Exercise instructions:
So that nothing is lost, write out all the lines below exactly.

Materials provided:

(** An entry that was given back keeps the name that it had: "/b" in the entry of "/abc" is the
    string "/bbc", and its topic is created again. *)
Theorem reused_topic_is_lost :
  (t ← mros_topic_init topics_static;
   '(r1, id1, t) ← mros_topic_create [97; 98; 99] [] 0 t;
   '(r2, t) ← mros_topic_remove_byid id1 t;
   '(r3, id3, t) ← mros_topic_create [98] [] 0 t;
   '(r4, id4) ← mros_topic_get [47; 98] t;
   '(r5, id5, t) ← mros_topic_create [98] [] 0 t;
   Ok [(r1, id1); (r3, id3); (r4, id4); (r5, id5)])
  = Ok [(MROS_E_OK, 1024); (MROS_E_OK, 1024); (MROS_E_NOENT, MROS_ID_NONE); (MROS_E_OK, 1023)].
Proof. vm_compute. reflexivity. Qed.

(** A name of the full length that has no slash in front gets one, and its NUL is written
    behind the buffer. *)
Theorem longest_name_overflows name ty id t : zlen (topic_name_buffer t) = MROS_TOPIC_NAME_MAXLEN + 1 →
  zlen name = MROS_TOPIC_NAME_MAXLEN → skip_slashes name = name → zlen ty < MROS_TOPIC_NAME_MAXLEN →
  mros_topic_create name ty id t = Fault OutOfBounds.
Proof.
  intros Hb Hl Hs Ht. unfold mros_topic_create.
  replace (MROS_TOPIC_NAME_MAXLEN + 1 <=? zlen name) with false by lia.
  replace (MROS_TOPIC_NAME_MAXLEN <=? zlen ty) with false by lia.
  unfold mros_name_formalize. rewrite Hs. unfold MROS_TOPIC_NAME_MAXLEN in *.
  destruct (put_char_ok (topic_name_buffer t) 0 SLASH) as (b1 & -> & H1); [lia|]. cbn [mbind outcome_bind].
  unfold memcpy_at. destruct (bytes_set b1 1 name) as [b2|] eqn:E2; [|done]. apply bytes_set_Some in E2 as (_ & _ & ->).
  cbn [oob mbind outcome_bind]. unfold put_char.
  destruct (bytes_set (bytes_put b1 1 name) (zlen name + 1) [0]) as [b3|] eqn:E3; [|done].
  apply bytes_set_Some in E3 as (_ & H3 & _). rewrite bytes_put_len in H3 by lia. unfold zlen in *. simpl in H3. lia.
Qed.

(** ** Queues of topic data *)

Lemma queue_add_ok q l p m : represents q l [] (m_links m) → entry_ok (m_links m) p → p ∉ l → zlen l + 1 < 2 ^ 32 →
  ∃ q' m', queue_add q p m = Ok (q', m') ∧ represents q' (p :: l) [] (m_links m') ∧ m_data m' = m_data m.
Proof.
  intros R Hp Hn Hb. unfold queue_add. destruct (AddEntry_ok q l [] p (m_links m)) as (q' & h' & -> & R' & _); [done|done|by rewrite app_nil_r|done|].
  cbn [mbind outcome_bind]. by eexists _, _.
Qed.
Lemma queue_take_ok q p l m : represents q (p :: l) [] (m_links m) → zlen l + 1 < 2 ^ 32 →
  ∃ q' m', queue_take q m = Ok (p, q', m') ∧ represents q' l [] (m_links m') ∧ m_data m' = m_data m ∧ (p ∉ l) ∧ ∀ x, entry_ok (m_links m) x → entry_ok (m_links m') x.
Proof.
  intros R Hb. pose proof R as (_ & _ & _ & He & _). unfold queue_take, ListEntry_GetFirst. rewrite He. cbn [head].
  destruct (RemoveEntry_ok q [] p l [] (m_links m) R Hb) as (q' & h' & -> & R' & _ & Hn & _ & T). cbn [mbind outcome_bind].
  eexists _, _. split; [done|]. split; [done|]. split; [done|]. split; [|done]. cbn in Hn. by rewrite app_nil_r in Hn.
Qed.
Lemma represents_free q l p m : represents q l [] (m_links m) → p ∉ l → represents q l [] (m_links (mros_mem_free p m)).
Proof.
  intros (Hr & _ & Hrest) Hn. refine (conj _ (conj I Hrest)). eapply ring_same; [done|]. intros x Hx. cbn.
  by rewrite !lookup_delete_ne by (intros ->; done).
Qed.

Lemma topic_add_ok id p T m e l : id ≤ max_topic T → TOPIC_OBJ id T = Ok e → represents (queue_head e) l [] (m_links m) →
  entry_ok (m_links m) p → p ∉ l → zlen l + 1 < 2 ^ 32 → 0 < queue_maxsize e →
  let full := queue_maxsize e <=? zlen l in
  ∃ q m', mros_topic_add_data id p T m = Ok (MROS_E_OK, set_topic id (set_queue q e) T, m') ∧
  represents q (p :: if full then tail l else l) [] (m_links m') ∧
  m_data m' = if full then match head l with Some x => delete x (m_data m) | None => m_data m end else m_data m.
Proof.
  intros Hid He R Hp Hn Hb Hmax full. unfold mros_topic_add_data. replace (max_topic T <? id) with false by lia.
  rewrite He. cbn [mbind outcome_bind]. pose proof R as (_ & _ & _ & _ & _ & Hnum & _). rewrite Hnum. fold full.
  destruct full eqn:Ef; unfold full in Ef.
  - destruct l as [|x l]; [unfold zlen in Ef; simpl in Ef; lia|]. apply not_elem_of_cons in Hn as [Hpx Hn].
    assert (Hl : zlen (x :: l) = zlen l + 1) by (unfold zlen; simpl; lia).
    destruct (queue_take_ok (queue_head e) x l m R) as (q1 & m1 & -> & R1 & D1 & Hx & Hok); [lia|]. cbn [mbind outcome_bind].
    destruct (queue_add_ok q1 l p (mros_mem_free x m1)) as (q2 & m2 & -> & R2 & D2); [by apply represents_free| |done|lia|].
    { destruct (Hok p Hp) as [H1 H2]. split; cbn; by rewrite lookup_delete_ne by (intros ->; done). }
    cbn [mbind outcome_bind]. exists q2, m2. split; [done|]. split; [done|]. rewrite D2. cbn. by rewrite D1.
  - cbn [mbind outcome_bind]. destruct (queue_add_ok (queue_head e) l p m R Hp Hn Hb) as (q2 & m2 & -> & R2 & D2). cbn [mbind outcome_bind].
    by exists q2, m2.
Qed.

Written reply:
(** An entry that was given back keeps the name that it had: "/b" in the entry of "/abc" is the
    string "/bbc", and its topic is created again. *)
Theorem reused_topic_is_lost :
  (t ← mros_topic_init topics_static;
   '(r1, id1, t) ← mros_topic_create [97; 98; 99] [] 0 t;
   '(r2, t) ← mros_topic_remove_byid id1 t;
   '(r3, id3, t) ← mros_topic_create [98] [] 0 t;
   '(r4, id4) ← mros_topic_get [47; 98] t;
   '(r5, id5, t) ← mros_topic_create [98] [] 0 t;
   Ok [(r1, id1); (r3, id3); (r4, id4); (r5, id5)])
  = Ok [(MROS_E_OK, 1024); (MROS_E_OK, 1024); (MROS_E_NOENT, MROS_ID_NONE); (MROS_E_OK, 1023)].
Proof. vm_compute. reflexivity. Qed.

(** A name of the full length that has no slash in front gets one, and its NUL is written
    behind the buffer. *)
Theorem longest_name_overflows name ty id t : zlen (topic_name_buffer t) = MROS_TOPIC_NAME_MAXLEN + 1 →
  zlen name = MROS_TOPIC_NAME_MAXLEN → skip_slashes name = name → zlen ty < MROS_TOPIC_NAME_MAXLEN →
  mros_topic_create name ty id t = Fault OutOfBounds.
Proof.
  intros Hb Hl Hs Ht. unfold mros_topic_create.
  replace (MROS_TOPIC_NAME_MAXLEN + 1 <=? zlen name) with false by lia.
  replace (MROS_TOPIC_NAME_MAXLEN <=? zlen ty) with false by lia.
  unfold mros_name_formalize. rewrite Hs. unfold MROS_TOPIC_NAME_MAXLEN in *.
  destruct (put_char_ok (topic_name_buffer t) 0 SLASH) as (b1 & -> & H1); [lia|]. cbn [mbind outcome_bind].
  unfold memcpy_at. destruct (bytes_set b1 1 name) as [b2|] eqn:E2; [|done]. apply bytes_set_Some in E2 as (_ & _ & ->).
  cbn [oob mbind outcome_bind]. unfold put_char.
  destruct (bytes_set (bytes_put b1 1 name) (zlen name + 1) [0]) as [b3|] eqn:E3; [|done].
  apply bytes_set_Some in E3 as (_ & H3 & _). rewrite bytes_put_len in H3 by lia. unfold zlen in *. simpl in H3. lia.
Qed.

(** ** Queues of topic data *)

Lemma queue_add_ok q l p m : represents q l [] (m_links m) → entry_ok (m_links m) p → p ∉ l → zlen l + 1 < 2 ^ 32 →
  ∃ q' m', queue_add q p m = Ok (q', m') ∧ represents q' (p :: l) [] (m_links m') ∧ m_data m' = m_data m.
Proof.
  intros R Hp Hn Hb. unfold queue_add. destruct (AddEntry_ok q l [] p (m_links m)) as (q' & h' & -> & R' & _); [done|done|by rewrite app_nil_r|done|].
  cbn [mbind outcome_bind]. by eexists _, _.
Qed.
Lemma queue_take_ok q p l m : represents q (p :: l) [] (m_links m) → zlen l + 1 < 2 ^ 32 →
  ∃ q' m', queue_take q m = Ok (p, q', m') ∧ represents q' l [] (m_links m') ∧ m_data m' = m_data m ∧ (p ∉ l) ∧ ∀ x, entry_ok (m_links m) x → entry_ok (m_links m') x.
Proof.
  intros R Hb. pose proof R as (_ & _ & _ & He & _). unfold queue_take, ListEntry_GetFirst. rewrite He. cbn [head].
  destruct (RemoveEntry_ok q [] p l [] (m_links m) R Hb) as (q' & h' & -> & R' & _ & Hn & _ & T). cbn [mbind outcome_bind].
  eexists _, _. split; [done|]. split; [done|]. split; [done|]. split; [|done]. cbn in Hn. by rewrite app_nil_r in Hn.
Qed.
Lemma represents_free q l p m : represents q l [] (m_links m) → p ∉ l → represents q l [] (m_links (mros_mem_free p m)).
Proof.
  intros (Hr & _ & Hrest) Hn. refine (conj _ (conj I Hrest)). eapply ring_same; [done|]. intros x Hx. cbn.
  by rewrite !lookup_delete_ne by (intros ->; done).
Qed.

Lemma topic_add_ok id p T m e l : id ≤ max_topic T → TOPIC_OBJ id T = Ok e → represents (queue_head e) l [] (m_links m) →
  entry_ok (m_links m) p → p ∉ l → zlen l + 1 < 2 ^ 32 → 0 < queue_maxsize e →
  let full := queue_maxsize e <=? zlen l in
  ∃ q m', mros_topic_add_data id p T m = Ok (MROS_E_OK, set_topic id (set_queue q e) T, m') ∧
  represents q (p :: if full then tail l else l) [] (m_links m') ∧
  m_data m' = if full then match head l with Some x => delete x (m_data m) | None => m_data m end else m_data m.
Proof.
  intros Hid He R Hp Hn Hb Hmax full. unfold mros_topic_add_data. replace (max_topic T <? id) with false by lia.
  rewrite He. cbn [mbind outcome_bind]. pose proof R as (_ & _ & _ & _ & _ & Hnum & _). rewrite Hnum. fold full.
  destruct full eqn:Ef; unfold full in Ef.
  - destruct l as [|x l]; [unfold zlen in Ef; simpl in Ef; lia|]. apply not_elem_of_cons in Hn as [Hpx Hn].
    assert (Hl : zlen (x :: l) = zlen l + 1) by (unfold zlen; simpl; lia).
    destruct (queue_take_ok (queue_head e) x l m R) as (q1 & m1 & -> & R1 & D1 & Hx & Hok); [lia|]. cbn [mbind outcome_bind].
    destruct (queue_add_ok q1 l p (mros_mem_free x m1)) as (q2 & m2 & -> & R2 & D2); [by apply represents_free| |done|lia|].
    { destruct (Hok p Hp) as [H1 H2]. split; cbn; by rewrite lookup_delete_ne by (intros ->; done). }
    cbn [mbind outcome_bind]. exists q2, m2. split; [done|]. split; [done|]. rewrite D2. cbn. by rewrite D1.
  - cbn [mbind outcome_bind]. destruct (queue_add_ok (queue_head e) l p m R Hp Hn Hb) as (q2 & m2 & -> & R2 & D2). cbn [mbind outcome_bind].
    by exists q2, m2.
Qed.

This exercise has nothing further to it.